Published June 27, 2016

MONROE, La. — First responders across the U.S. are becoming increasingly aware of the challenges they face when interacting with patients suffering from dementia. Two professors at the University of Louisiana Monroe are making sure that first responders in northeast Louisiana are equipped with the proper training to make those interactions the most effective.

Dr. Karen Kopera-Frye, Biedenharn Endowed Chair and Professor in Gerontology, and Dr. Attapol Kuanliang, Associate Professor of Criminal Justice, conducted a one-day training for multijurisdictional public safety units on June 22, 2016 at ULM's Campus Police building in Filhiol Hall.

The training is part of a U.S. Department of Justice, Bureau of Justice Assistance federal grant awarded to Co-PIs Kopera-Frye and Kuanliang entitled, “Project Found: Fostering Officer and University Networking for Dementia.”

Over 35 deputies, officers, EMS staff, and other agents from across northeast Louisiana attended the training.

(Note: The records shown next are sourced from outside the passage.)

Lemma earlier_run_counted t db : jobs_wf db → earlier_run t db ↔ (0 < count_active_by_source "trigger" (source_id t) db)%nat.
Proof.
  intros Hwf. change (count_active_by_source "trigger" (source_id t) db) with (length (get_active_by_source "trigger" (source_id t) db)). split.
  - intros (j & r & Hr & Hty & Hid & Hst). assert (Hin : j ∈ get_active_job_ids_by_source "trigger" (source_id t) db).
    { apply elem_of_active_by_source; [done|]. exists r. split_and!; [done..|]. destruct Hst as [->| ->]; set_solver. }
    unfold get_active_job_ids_by_source in Hin. apply list_elem_of_fmap in Hin as (row & _ & Hrow).
    destruct (get_active_by_source "trigger" (source_id t) db); [by apply elem_of_nil in Hrow|simpl; lia].
  - intros Hlt. destruct (get_active_by_source "trigger" (source_id t) db) as [|row l] eqn:El; [simpl in Hlt; lia|].
    assert (Hin : j_job_id row ∈ get_active_job_ids_by_source "trigger" (source_id t) db).
    { unfold get_active_job_ids_by_source. rewrite El. left. }
    apply elem_of_active_by_source in Hin as (r & Hr & Hty & Hid & Hst); [|done]. exists (j_job_id row), r. split_and!; [done..|]. set_solver.
Qed.


Lemma fire_target_resolved t target m :
  fire_target env t = inr (target, m) →
  ∃ n config st, get_config n (ts_workspace t) = Some config ∧ still_defined t config = true ∧
    resolve_trigger_target (ts_workspace t) config (ts_task t) (ts_git_ref t) (mkSt ∅ (S n)) = Ok (target, st).
Proof.
  unfold fire_target. set (n := if ts_force_refresh t then _ else _).
  destruct (get_config n (ts_workspace t)) as [config|] eqn:Eg; [|done]. destruct (still_defined t config) eqn:Es; [|done]. cbn [negb].
  destruct (resolve_trigger_target _ _ _ _ _) as [[tg st]|] eqn:Er; [|done]. intros E. exists n, config, st. split_and!; [done..|].
  rewrite Er. repeat case_match; simplify_eq; done.
Qed.

Lemma create_fired_outcome t target n fs : (create_fired env t target n fs).2 ≠ Missed ∧ (create_fired env t target n fs).2 ≠ Outdated.
Proof. destruct fs. unfold create_fired. by repeat case_match. Qed.

(** A fire that cannot create its job, because the workspace is not loaded,
    the trigger is not defined this way any more, its target does not resolve
    or wants a file, changes nothing: no earlier run is cancelled, no row is
    recorded. Any other outcome comes from a definition the workspace still
    has. *)
Theorem missed_fire_harmless t fs fs' o :
  fire_trigger env t fs = Some (fs', o) →
  (o = Missed ∨ o = Outdated → fs' = fs) ∧
  (o ≠ Missed → o ≠ Outdated →
   ∃ n config target st, get_config n (ts_workspace t) = Some config ∧ still_defined t config = true ∧
     resolve_trigger_target (ts_workspace t) config (ts_task t) (ts_git_ref t) (mkSt ∅ (S n)) = Ok (target, st)).
Proof.
  unfold fire_trigger. destruct (fire_target env t) as [o'|[target m]] eqn:Et.
  - intros [= <- <-]. split; [done|]. intros Hm Ho. destruct Hm. revert Et Ho. unfold fire_target. repeat case_match; intros [= <-] ?; done.
  - apply fire_target_resolved in Et as (n & config & st & ? & ? & ?). intros E. split; [|intros; eauto 10]. intros Ho.
    destruct (apply_concurrency env t target m fs.1) as [[st1|st1]|]; [injection E as _ <-; by destruct Ho as [Ho|Ho]|apply (inj Some) in E|done].
    destruct (create_fired_outcome t target (S m) (st1, fs.2)) as [H1' H2']. rewrite E in H1', H2'. by destruct Ho.
Qed.
End fire.
Definition manifest_is_object : Chk :=
  if_given (a_manifest action) (λ manifest,
    refuse (negb (match manifest with JObject _ => true | _ => false end)) (named +:+ " has 'manifest' field but it is not an object")).

Definition check_script_manifest : Chk :=
  if_given (a_manifest action) (λ _,
    let runner := default "local" (a_runner action) in
    refuse (runner <>? "pod")
      (named +:+ " has 'manifest' field but runner is '" +:+ runner +:+ "' (manifest is only valid on pod actions)") ;;;
    manifest_is_object).

Definition check_interpreter : Chk :=
  if_given (a_interpreter action) (λ interp,
    refuse (interp ==? "") (named +:+ " has empty 'interpreter' field") ;;;
    refuse (negb (all_bytes (λ c, is_ascii_alphanumeric c || one_of "._-/+" c) interp))
      (named +:+ " has invalid 'interpreter' value '" +:+ interp +:+
       "': only alphanumeric characters, dots, dashes, underscores, slashes, and plus signs are allowed")).

Definition shell_metachar (c : ascii) : bool :=
  one_of ";&|$`(){}\'" c || bool_decide (c = "010"%char) || bool_decide (c = "013"%char) || bool_decide (c = quote).

Definition check_dependency (dep : string) : Chk :=
  refuse (dep ==? "") (named +:+ " has empty dependency entry") ;;;
  refuse (any_byte shell_metachar dep) (named +:+ " has dependency '" +:+ dep +:+ "' containing shell metacharacters").

Definition validate_script_action : Chk :=
  refuse (given (a_cmd action)) (named +:+ ": 'cmd' is not valid on type: script — use 'script' (inline) or 'source' (file path)") ;;;
  refuse (a_script action ==? Some "") (named +:+ " has empty 'script' field") ;;;
  refuse (a_source action ==? Some "") (named +:+ " has empty 'source' field") ;;;
  refuse (negb (given (a_script action)) && negb (given (a_source action)))
    (named +:+ " is type 'script' but missing 'script' or 'source' field") ;;;
  refuse (given (a_script action) && given (a_source action)) (named +:+ " has both inline script and source file — use only one") ;;;
  refuse (given (a_image action))
    (has "script" "image" ". Use type: docker for container images, or runner: docker for shell-in-container") ;;;
  check_runner ;;;
  refuse (given (a_entrypoint action)) (has "script" "entrypoint" " (only valid for docker/pod)") ;;;
  check_script_manifest ;;;
  if_given (a_language action) (λ lang,
    refuse (negb (bool_decide (lang ∈ VALID_LANGUAGE_NAMES)))
      (named +:+ " has invalid language '" +:+ lang +:+ "' (expected: " +:+ str_join ", " VALID_LANGUAGE_NAMES +:+ ")")) ;;;
  check_interpreter ;;;
  each check_dependency (a_dependencies action) ;;;
  warn_if (some_items (a_dependencies action) && negb (given (a_language action)))
    (named +:+ " has 'dependencies' but no 'language' set (dependencies require a non-shell language)") ;;;
  warn_if (given (a_interpreter action) && negb (given (a_language action))) (named +:+ " has 'interpreter' but no 'language' set") ;;;
  each_index (λ i arg, refuse (arg ==? "") (named +:+ " has empty args entry at index " +:+ pretty i)) 0 (a_args action).

(** What docker and pod actions share. *)
Definition container_head (ty : string) : Chk :=
  refuse (negb (given (a_image action))) (missing ty "image") ;;;
  refuse (given (a_runner action)) (has ty "runner" " (runner is only for script actions)") ;;;
  refuse (given (a_script action)) (has ty "script" (" (script is for type:script actions, use cmd for " +:+ ty +:+ ")")) ;;;
  refuse (given (a_source action)) (has ty "source" " (source is for type:script actions)").
Definition only_script (ty args_note : string) : Chk :=
  refuse (given (a_language action)) (has ty "language" " (only valid for script actions)") ;;;
  refuse (some_items (a_dependencies action)) (has ty "dependencies" " (only valid for script actions)") ;;;
  refuse (given (a_interpreter action)) (has ty "interpreter" " (only valid for script actions)") ;;;
  refuse (some_items (a_args action)) (has ty "args" args_note).

Definition validate_docker_action : Chk :=
  container_head "docker" ;;;
  refuse (given (a_manifest action)) (has "docker" "manifest" " (manifest is only valid on pod actions)") ;;;
  only_script "docker" " (only valid for script actions; use cmd/command/entrypoint for docker)".

Definition validate_pod_action : Chk :=
  container_head "pod" ;;;
  manifest_is_object ;;;
  only_script "pod" " (only valid for script actions; use cmd/command/entrypoint for pod)".

(** The fields that say how to execute, in the order they are refused. *)
Definition no_execution (ty note : string) : Chk :=
  refuse (given (a_cmd action)) (has ty "cmd" note) ;;;
  refuse (given (a_script action)) (has ty "script" note) ;;;
  refuse (given (a_source action)) (has ty "source" note) ;;;
  refuse (given (a_image action)) (has ty "image" note) ;;;
  refuse (given (a_runner action)) (has ty "runner" note) ;;;
  refuse (given (a_manifest action)) (has ty "manifest" note).

Definition validate_task_action : Chk :=
  refuse (negb (given (a_task action))) (missing "task" "task") ;;;
  no_execution "task" " (task actions only reference another task)" ;;;
  only_script "task" " (only valid for script actions)".

(** [(0.0..=2.0).contains(&temp)] on the bits of an [f32]; minus zero is in. *)
Definition temperature_in_range (bits : N) : bool := (bits <=? 0x40000000)%N || (bits =? 0x80000000)%N.

Definition check_tool (tool : AgentToolRef) : Chk :=
  match tool with
  | ToolTask task git_ref =>
      refuse (task ==? "") (named +:+ " has a tool with empty task reference") ;;;
      refuse (given git_ref) (named +:+ " tool task '" +:+ task +:+ "': `ref` is not supported on agent task tools yet")
  | ToolMcp mcp => refuse (mcp ==? "") (named +:+ " has a tool with empty MCP server reference")
  end.
(* ===== verification/ValidationProps.v ===== *)
(** * What an accepted configuration guarantees

    The checks of [Validation] as predicates, the well-formedness they
    establish, and what it gives the rest of the program: the cascade of a
    validated task never stalls, a validated schedule is loaded, the verdict
    does not depend on the iteration order of the maps. *)
From S2P Require Import Prelude Json Text Lines Utf8 DependsOn Dag Gate JobModel Db Template TemplateError GitRef Workflow FileField InputFiles Errors Engine JsonField TypedInput Connections ConnectionsProps WorkspaceSet RenderContext Refs JobCreator JobCreatorProps Retry Cascade CascadeProps CascadeLive Scheduler ScriptExec Validation.

(** ** Acceptance *)

Definition accepts (c : Chk) : Prop := is_ok c = true.
(** The bytes given to the hasher, one [update] after another. *)
Definition fingerprint_text (task target_task : string) (env : gmap string string) (input : gmap string json)
    (restart_policy : RestartPolicy) (backoff_secs : Z) (max_in_flight : option Z) : string :=
  task +:+ "|" +:+ target_task +:+ "|" +:+ hash_pairs id (sorted_pairs env) +:+ "|" +:+ hash_pairs json_text (sorted_pairs input) +:+ "|" +:+
  restart_policy_str restart_policy +:+ "|" +:+ pretty backoff_secs +:+ "|" +:+ from_option pretty "" max_in_flight.

Definition compute_fingerprint (task target_task : string) (env : gmap string string) (input : gmap string json)
    (restart_policy : RestartPolicy) (backoff_secs : Z) (max_in_flight : option Z) : string :=
  sha256_hex (fingerprint_text task target_task env input restart_policy backoff_secs max_in_flight).
End fingerprint.

(** ** What should run *)

Definition env_render_context (cfg : WorkspaceConfig) : json := json_obj [("secret", object_of (secrets cfg))].

Section masks.
Context `{TextForms, HashIter}.

Definition scrub_env_error (text : string) (cfg : WorkspaceConfig) : string := mask_text text (collect_config_secret_values cfg).

Definition env_render_failure_line (ws_name trigger_name : string) (err : AnyError) (cfg : WorkspaceConfig) : string :=
  "EventSourceManager: failed to render env for '" +:+ ws_name +:+ "/" +:+ trigger_name +:+ "': " +:+ scrub_env_error (chain_text err) cfg.
End masks.

Section desired.
Context `{EventLib, HashIter, Tera} (triggers_enabled : string → bool) (get_config : string → option WorkspaceConfig).

(** One trigger: only an enabled event source without a ref whose [env]
    renders is started. *)
Definition desired_of (ws_name : string) (config : WorkspaceConfig) (trigger : string * TriggerDef) : option DesiredEventSource :=
  match trigger.2 with
  | TEventSource t =>
      if bool_decide (es_git_ref t = None) && es_enabled t
      then match render_env_map (es_env t) (env_render_context config) with
           | Ok env => Some (mkDesired ws_name trigger.1 (es_task t) (es_target_task t) env (es_input t) (es_restart_policy t)
                               (es_backoff_secs t) (es_max_in_flight t)
                               (compute_fingerprint (es_task t) (es_target_task t) env (es_input t) (es_restart_policy t)
                                  (es_backoff_secs t) (es_max_in_flight t)))
           | Err _ => None
           end
      else None
  | _ => None
  end.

The purpose of this federal grant is two-fold: 1) to train law enforcement and first responders on how to interact with elders they may come across wandering from dementia; and 2) to enroll loved ones suffering from dementia with Medic-Alert type free bracelets so they can be returned home quickly and safely.

The training, developed by the International Association of Chiefs of Police (IACP), involved sharing information about Alzheimer’s Disease (AD), communication strategies for public safety when encountering an elder suffering from AD, search and rescue strategies to find a missing elder with AD, and community resources to aid public safety endeavors. 

The training involved a ‘train-the-trainer’ approach so that public safety attendees can share learned information with their agency staff. 

“We had an overwhelming response and had to turn away individuals, but we will conduct training in early August to meet this need,” Kopera-Frye noted. “Dr. Kuanling and I are pleased at the response to this very important project and training in our community. It reflects the ever-increasing prevalence of AD among our community elders and the appetite for education about this issue among first responders in our community.” 

Kopera-Frye and Kuanliang expressed their appreciation to the ULM Police Department for use of the facilities and ULM Police Director Tom Torregrossa and Assistant Director Mark Johnson for working with them on this important project.